“Tu nem se amarra tanto em skate, o que tu curte mesmo é cair”
Serginho Telles – ícone do skate e da música carioca
Confesso, antes de toda essa babaquice de Jackass e seus spin-offs eu já me amarrava em tomar umas vacas. Sessão sem tombo apoteótico para mim não era uma sessão de verdade.
Por duas vezes cortei minha mão esquerda, não sei quantas madeiras os circulares da zona sul partiram em dois. Certa vez recebi voz de prisão de um policial aposentado com quem me choquei nas muretas do Catete.
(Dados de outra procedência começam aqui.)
(** The loop over the reference scores changes exactly the replies. *)
Lemma apply_ref_scores method answer id d aScores :
  NoDup (map a_AssignmentID (assignments d)) ->
  let replied := replied_to id d in
  aScores ≡ₚ map (ref_aScore method answer replied) replied ->
  map (apply_score aScores) (assignments d) =
  update_rows (fun a => on_question id a && is_replied a) (ref_scored method answer replied) (assignments d).
Proof using.
  intros Hn replied Hp. apply map_ext_elem. intros a Ha.
  assert (forall x, x ∈ aScores <-> exists b, x = ref_aScore method answer replied b /\ b ∈ replied) as Hin
    by (intros x; rewrite Hp, elem_of_map; reflexivity).
  unfold apply_score. destruct (on_question id a && is_replied a) eqn:Ec.
  - assert (a ∈ replied) as Har by (apply elem_of_replied_to; apply andb_true_iff in Ec; tauto).
    destruct (List.find _ aScores) as [x|] eqn:F.
    + apply find_some_elem in F as [Hx E]. apply Hin in Hx as (b & -> & Hb). apply Z.eqb_eq in E. cbn in E.
      apply elem_of_replied_to in Hb as (Hb & _).
      rewrite (nodup_key_unique a_AssignmentID _ b a Hn Hb Ha E). reflexivity.
    + exfalso. pose proof (proj1 (find_none_elem _ _) F (ref_aScore method answer replied a)) as Hf.
      cbn in Hf. rewrite Z.eqb_refl in Hf. discriminate Hf. apply Hin. eauto.
  - destruct (List.find _ aScores) as [x|] eqn:F; [exfalso|reflexivity].
    apply find_some_elem in F as [Hx E]. apply Hin in Hx as (b & -> & Hb). apply Z.eqb_eq in E. cbn in E.
    apply elem_of_replied_to in Hb as (Hb & H1 & H2).
    rewrite (nodup_key_unique a_AssignmentID _ b a Hn Hb Ha E) in *. rewrite H1, H2 in Ec. discriminate.
Qed.

Lemma replied_to_wf id d : NoDup (map a_AssignmentID (assignments d)) -> replied_to id d <> [] ->
  (forall a, a ∈ replied_to id d -> judged a = true) -> wf_replied (replied_to id d).
Proof using.
  intros Hn Hne Hj. split; [exact Hne|]. split; [|exact Hj].
  apply NoDup_map_filter. rewrite order_by_perm. apply NoDup_map_filter, Hn.
Qed.

(** The state after the scores are recorded. *)
Definition after_scoring (method answer : string) (id now : Z) (d : DB) : DB :=
  let replied := replied_to id d in
  {| d with questions := update_rows (submitted_with_id id) (ref_scored_question method answer replied now) (questions d);
            assignments := update_rows (fun a => on_question id a && is_replied a)
                             (ref_scored method answer replied) (assignments d) |}.

Lemma score_question_stmt_ref method answer id now d :
  let replied := replied_to id d in small replied ->
  score_question_stmt id (fst (ref_question method answer replied)) (snd (ref_question method answer replied))
    (pass_rate method answer replied) now d =
  (Ok (count_if (submitted_with_id id) (questions d)),
   {| d with questions := update_rows (submitted_with_id id) (ref_scored_question method answer replied now) (questions d) |}).
Proof using L.
  cbv zeta. intros Hs. unfold score_question_stmt, ref_scored_question.
  set (replied := replied_to id d) in *.
  assert (int4 (fst (ref_question method answer replied)) = true) as ->.
  { unfold ref_question, questionerCase3Score. repeat case_goal; reflexivity. }
  destruct (ref_question_share method answer replied) as (k & Hk & _).
  destruct (pass_rate_stored method answer replied Hs) as [pr Hpr]. unfold stored in *.
  destruct (ref_question method answer replied) as [qs qsh]. cbn [fst snd] in *. rewrite Hk, Hpr. reflexivity.
Qed.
Fora esses pequenos contra-tempos milagrosamente nunca me quebrei a sério. Deus gosta de me entregar desgraças em embalagens tamanho família.
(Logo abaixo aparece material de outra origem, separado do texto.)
(** [timer.Stop()]. *)
Definition timer_stop (n : nat) (m : Timers) : unit * Timers :=
  (tt, {| m with pending := delete n (pending m) |}).

Definition timeout_task (a : Assignment) : Task := HandleTimeout (a_AssignmentID a) (a_QuestionID a) (a_Worker a).

Definition StartReplyTimer (a : Assignment) : Prg unit :=
  Now (fun now =>
  let delay := time_Sub (a_ReplyDDL a) now in
  if delay <=? 0 then Atomic (spawn (timeout_task a)) Ret
  else
    Atomic (after_func (now + delay) (timeout_task a)) (fun timer =>
    Atomic (timers_store (a_AssignmentID a) timer) Ret)).

Definition CancelTimer (assignmentID : Z) : Prg unit :=
  Atomic (timers_load_and_delete assignmentID) (fun v =>
  match v with
  | Some timer => Atomic (timer_stop timer) Ret
  | None => Ret tt
  end).

Section Timer.
Context {P : Postgres}.
Variable tm : TimerManager.

(** [tm.TryScore]; the scoring error is only logged. *)
Definition TryScore (questionID : Z) : Prg unit :=
  let* r := ListAssignmentsByQuestion questionID in
  match r with
  | Err _ => Ret tt
  | Ok assignments =>
      let repliedCount := len (List.filter is_replied assignments) in
      if requiredReplies tm <=? repliedCount then
        let* _ := ScoreQuestion (tm_Scoring tm) questionID in Ret tt
      else Ret tt
  end.

Definition handleTimeout (assignmentID questionID : Z) (worker : string) : Prg unit :=
  Atomic (timers_delete assignmentID) (fun _ =>
  let* r := GetAssignment assignmentID in
  match r with
  | Ok (Some a) =>
      if negb (is_claimed a) then Ret tt
      else
        let* u := TimeoutAssignment assignmentID in
        match u with
        | Ok true => TryScore questionID
        | _ => Ret tt
        end
  | _ => Ret tt
  end).

(** What a started goroutine or a fired timer runs. *)
Definition run_task (t : Task) : Prg unit :=
  match t with
  | HandleTimeout a q w => handleTimeout a q w
  | TryScoreTask q => TryScore q
  end.

(** ** Startup *)

(** The two queries of [RecoverOnStartup]. *)
Definition claimed_of_open_questions (d : DB) : list Assignment :=
  List.filter (fun a => is_claimed a &&
    existsb (fun q => (q_QuestionID q =? a_QuestionID a) && is_submitted q) (questions d)) (assignments d).

Definition replied_count (questionID : Z) (d : DB) : Z :=
  count_if (fun a => on_question questionID a && is_replied a) (assignments d).

Definition scorable_questions (required : Z) (d : DB) : list Z :=
  remove_dups (map q_QuestionID
    (List.filter (fun q => is_submitted q && (required <=? replied_count (q_QuestionID q) d)) (questions d))).

(** The assignment that the code builds from a row of the first query. The code
    leaves the status at the empty string, which is no constructor here: no
    statement or timer looks at the status of this value, and the model keeps
    the row's. *)
Definition recovered (a : Assignment) : Assignment :=
  mkAssignment (a_AssignmentID a) (a_QuestionID a) (a_Worker a) (a_Status a) (a_ReplyDDL a)
    None None None fzero 0 0.

Definition recover_timer (a : Assignment) : Prg unit :=
  Now (fun now =>
  if After now (a_ReplyDDL a) then Atomic (spawn (timeout_task a)) Ret
  else StartReplyTimer (recovered a)).

Definition RecoverOnStartup : Prg (result unit) :=
  let? rows := query "recover timers" (fun _ d => Ok (claimed_of_open_questions d)) in
  let* _ := for_all rows recover_timer in
  let? scoreRows := query "find scorable questions" (fun _ d => Ok (scorable_questions (requiredReplies tm) d)) in
  let* _ := for_all scoreRows TryScore in
  Ret (Ok tt).
End Timer.

(** ** Every step keeps the life cycle *)

Lemma StartReplyTimer_safe a : safe (StartReplyTimer a).
Proof. unfold StartReplyTimer. prove_safe. Qed.

Lemma CancelTimer_safe id : safe (CancelTimer id).
Proof. unfold CancelTimer. prove_safe. Qed.
#[export] Hint Resolve StartReplyTimer_safe CancelTimer_safe : safe.

Section Safety.
Context {P : Postgres}.

Lemma TryScore_safe tm id : safe (TryScore tm id).
Proof using. unfold TryScore, ListAssignmentsByQuestion. prove_safe. Qed.

Lemma run_task_safe tm t : safe (run_task tm t).
Proof using.
  destruct t as [a q w|q]; [|apply TryScore_safe]. cbn [run_task]. unfold handleTimeout, GetAssignment.
  prove_safe. apply TryScore_safe.
Qed.

Lemma RecoverOnStartup_safe tm : safe (RecoverOnStartup tm).
Proof using. unfold RecoverOnStartup, recover_timer. prove_safe. apply TryScore_safe. Qed.
End Safety.

(** ** What the timers do *)

(** What starting the timer of [a] at the instant [now] does to memory: its
    time-out runs at once if the deadline has been reached, otherwise its timer
    is armed, for the deadline or the longest duration. *)
Definition timer_started (a : Assignment) (now : Z) (m : Timers) : Timers :=
  if a_ReplyDDL a <=? now then {| m with spawned := timeout_task a :: spawned m |}
  else mkTimers (<[a_AssignmentID a := next_timer m]> (timers m))
         (<[next_timer m := (Z.min (a_ReplyDDL a) (now + (2 ^ 63 - 1)), timeout_task a)]> (pending m))
         (S (next_timer m)) (spawned m).

(** The claim [a] is looked after, as seen at the instants [T]: its time-out is
    running, and at one of them the deadline was reached; or it is armed for its
    deadline, and at one of them that was still ahead. *)
Inductive covered (T : Z -> Prop) (a : Assignment) (m : Timers) : Prop :=
| covered_overdue now : T now -> a_ReplyDDL a <= now -> timeout_task a ∈ spawned m -> covered T a m
| covered_armed now n : T now -> now < a_ReplyDDL a -> timers m !! a_AssignmentID a = Some n ->
    pending m !! n = Some (Z.min (a_ReplyDDL a) (now + (2 ^ 63 - 1)), timeout_task a) -> covered T a m.

(** Timer numbers are fresh. *)
Definition fresh_timers (m : Timers) : Prop := forall n, (next_timer m <= n)%nat -> pending m !! n = None.

Lemma timer_started_covers (T : Z -> Prop) a now m : T now -> covered T a (timer_started a now m).
Proof.
  intros Hn. unfold timer_started. destruct (Z.leb_spec (a_ReplyDDL a) now).
  - apply (covered_overdue _ _ _ now); [exact Hn|assumption|left].
  - apply (covered_armed _ _ _ now (next_timer m)); [exact Hn|assumption|cbn; apply lookup_insert_eq..].
Qed.

Lemma timer_started_keeps T a b now m : fresh_timers m -> a_AssignmentID a <> a_AssignmentID b ->
  covered T b m -> covered T b (timer_started a now m).
Proof.
  intros Hf Hne [t Ht Hd Hs|t n Ht Hd Ha Hp]; unfold timer_started.
  - apply (covered_overdue _ _ _ t Ht Hd). destruct (_ <=? _); [right|]; exact Hs.
  - destruct (_ <=? _); apply (covered_armed _ _ _ t n Ht Hd); cbn; [exact Ha|exact Hp| |].
    + rewrite lookup_insert_ne by exact Hne. exact Ha.
    + rewrite lookup_insert_ne; [exact Hp|]. intros <-. rewrite Hf in Hp by lia. discriminate.
Qed.

Lemma timer_started_fresh a now m : fresh_timers m -> fresh_timers (timer_started a now m).
Proof.
  intros Hf. unfold timer_started. destruct (_ <=? _); [exact Hf|].
  intros n Hn. cbn in *. rewrite lookup_insert_ne by lia. apply Hf. lia.
Qed.

Lemma StartReplyTimer_wp {C} Fault a s (Q : unit -> bool -> St -> Prop) :
  (forall now, go_time C now -> Q tt false {| s with mem := timer_started a now (mem s) |}) ->
  wp_in (C := C) Fault any_reply false eq any_step (StartReplyTimer a) Q false s.
Proof.
  intros HQ. unfold StartReplyTimer. rewrite wp_in_Now. intros now Hnow. specialize (HQ now Hnow).
  unfold timer_started in HQ. unfold time_Sub in *.
  destruct (Z.leb_spec (a_ReplyDDL a) now) as [E|E].
  - rewrite (proj2 (Z.leb_le _ 0)) by lia. rewrite wp_Atomic. intros s1 <-. split; [exact I|]. exact HQ.
  - rewrite (proj2 (Z.leb_gt _ 0)) by lia. rewrite wp_Atomic. intros s1 <-. split; [exact I|].
    rewrite wp_Atomic. intros s2 <-. split; [exact I|]. cbn in *.
    replace (now + _) with (Z.min (a_ReplyDDL a) (now + (2 ^ 63 - 1))) by lia. exact HQ.
Qed.

Section Behaviour.
Context {P : Postgres}.
Variable tm : TimerManager.

(** Scoring does not touch the timer table. *)
Lemma no_atomic_TryScore id : no_atomic (TryScore tm id).
Proof using.
  unfold TryScore, ScoreQuestion, ListAssignmentsByQuestion, GetQuestion, GetBenchmarkSet, score_replies,
    ScoreQuestionRow, record_scores, set_score, SetAssignmentScore, suspend_low_scores, maybeSuspend, GetWorker, SuspendWorker.
  repeat no_atomic_step.
Qed.

Lemma TryScore_memory Fault id s :
  wp Fault any_reply false eq any_step (TryScore tm id) (fun _ ab s' => ab = false /\ mem s' = mem s) false s.
Proof using.
  eapply wp_mono; [|apply wp_memory, no_atomic_TryScore]. intros u ab s' [H1 H2]. auto.
Qed.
O Todo-Poderoso costuma me sacanear em períodos quase certos de 10 anos. Entre meus três e quatro anos duas pneumonias que quase me fizeram subir o telhado, entre 15 e 16 uma porra de doença neurológica que bagunçou minhas pernas mas da qual me recuperei em um ano só para dez anos depois, agora aos 26, voltar a ter o mesmo problema.
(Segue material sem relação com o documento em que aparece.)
(** *** Capacity *)

Lemma freed_active w now d d' q : freed w now d d' -> active_count q d' <= active_count q d.
Proof using.
  intros [_|ex Hex _]; [lia|]. unfold active_count, update_assignments. cbn [snd assignments].
  rewrite count_if_update_out by (intros x; apply andb_false_r). pose proof (count_if_nonneg (fun x => claimed_with_id (a_AssignmentID ex) x && (on_question q x && is_active x)) (assignments d)). lia.
Qed.

Lemma insert_active q0 w ddl env d a d' q : insert_assignment q0 w ddl env d = (Ok a, d') ->
  active_count q d' = active_count q d + (if q =? q0 then 1 else 0).
Proof using.
  unfold insert_assignment. destruct (negb _); [discriminate|]. destruct (find_worker w d); [|discriminate].
  destruct (existsb _ (assignments d)); [discriminate|]. intros [= _ <-]. unfold active_count. cbn [assignments].
  rewrite count_if_app, count_if_cons. change (count_if _ []) with 0. f_equal. unfold on_question, is_active, is_claimed. cbn.
  rewrite Z.eqb_sym. destruct (q =? q0); reflexivity.
Qed.

Lemma poll_spec_capacity C w required ddl now d o d' q : poll_spec C w required ddl now d o d' ->
  active_count q d' <= Z.max (active_count q d) required.
Proof using.
  intros [ex _ _|d1 env Hf _ _|d1 env q1 env1 a d2 Hf _ Hq _ Hins]; [lia|pose proof (freed_active _ _ _ _ q Hf); lia|].
  pose proof (freed_active _ _ _ _ q Hf). rewrite (insert_active _ _ _ _ _ _ _ q Hins).
  pose proof (open_free _ _ _ _ (proj2 (candidate_open _ _ _ _ _ Hq))).
  destruct (Z.eqb_spec q (q_QuestionID q1)) as [->|_]; lia.
Qed.

(** Capacity: a poll never takes a question past the required number of
    active (claimed or replied) assignments, whatever fails. *)
Theorem PollOnline_capacity E w s q : alone E ->
  active_count q (db (snd (run_top E (PollOnline svc w) s))) <= Z.max (active_count q (db s)) (requiredAnswers svc).
Proof using Hcallback.
  intros HE. by_wp any_fault HE. eapply wp_mono; [|apply PollOnline_wp]. intros r ab s' H. cbn beta in H.
  assert (forall t, active_count q (polled w t (db s)) = active_count q (db s)) as Ht by reflexivity.
  assert (forall t o d', poll_commits any_time w (polled w t (db s)) o d' ->
    active_count q d' <= Z.max (active_count q (db s)) (requiredAnswers svc)) as Hc
    by (intros t o d' (now2 & now & _ & _ & Hp); rewrite <- (Ht t); exact (poll_spec_capacity _ _ _ _ _ _ _ _ q Hp)).
  destruct r as [res|e].
  - destruct H as (t & o & _ & H & _). exact (Hc t o _ H).
  - destruct H as [->|(t & _ & [->|[o H]])]; [lia|rewrite Ht; lia|exact (Hc t o _ H)].
Qed.
End Outcome.

(** ** Examples *)

Definition poll_db : DB :=
  mkDB [mkWorker "asker" None 0 None 0; mkWorker "bob" None 0 None 0] [toy_bs] [toy_question] [] [] [] [] [] 2 1.
Definition poll_state : St := mkState poll_db no_timers.
Definition poll_service : PollService := mkPollService DefaultPollConfig None (Some StartReplyTimer).

(** All clocks show the fifth second, and nothing is locked. *)
Definition fifth_second : Clocks :=
  mkClocks (fun t => t = 5 * Second) (fun env => env = mkSqlEnv (5 * Second) 0).

(** Bob is given the question, with three minutes to answer. *)
Lemma PollOnline_refines_witness :
  let '(r, s') := run_top (still_env (5 * Second) 0 refuse) (PollOnline poll_service "bob") poll_state in
  poll_follows poll_service fifth_second "bob" poll_state r s' /\
  map (fun a => (a_Worker a, a_QuestionID a, a_ReplyDDL a)) (assignments (db s')) = [("bob"%string, 1, 185 * Second)] /\
  active_count 1 (db s') = 1.
Proof.
  destruct (run_top _ _ _) as [r s'] eqn:Er. split.
  - apply (PollOnline_refines poll_service eq_refl fifth_second (still_env (5 * Second) 0 refuse)); [| |exact Er].
    + apply undisturbed_alone, still_undisturbed.
    + split; intros n; reflexivity.
  - change s' with (snd (r, s')). rewrite <- Er. vm_compute. auto.
Defined.

(** The specification decides: a claim that is in time at the only instant is
    kept, and cannot be timed out. *)
Definition claimed_db (ddl : Z) : DB :=
  {| poll_db with assignments := [mkAssignment 1 1 "bob" AssignmentStatusClaimed ddl None None None fzero 0 0] |}.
O mesmo Sérgio Telles que cito aí em cima, me perguntou certa vez se o fato de eu estar fodido não tinha relação com meus tombos, minha avó e tia me perguntaram a mesma coisa (mas de maneira diferente, acusando o esporte como um todo).
Quando perguntei para meu fisioterapeuta da época, se por acaso havia alguma relação, ele me respondeu que se não fosse o skate (aqui lê-se qualquer esporte que exigisse da musculatura das pernas e abdômen) minha recuperação teria demorado muito mais.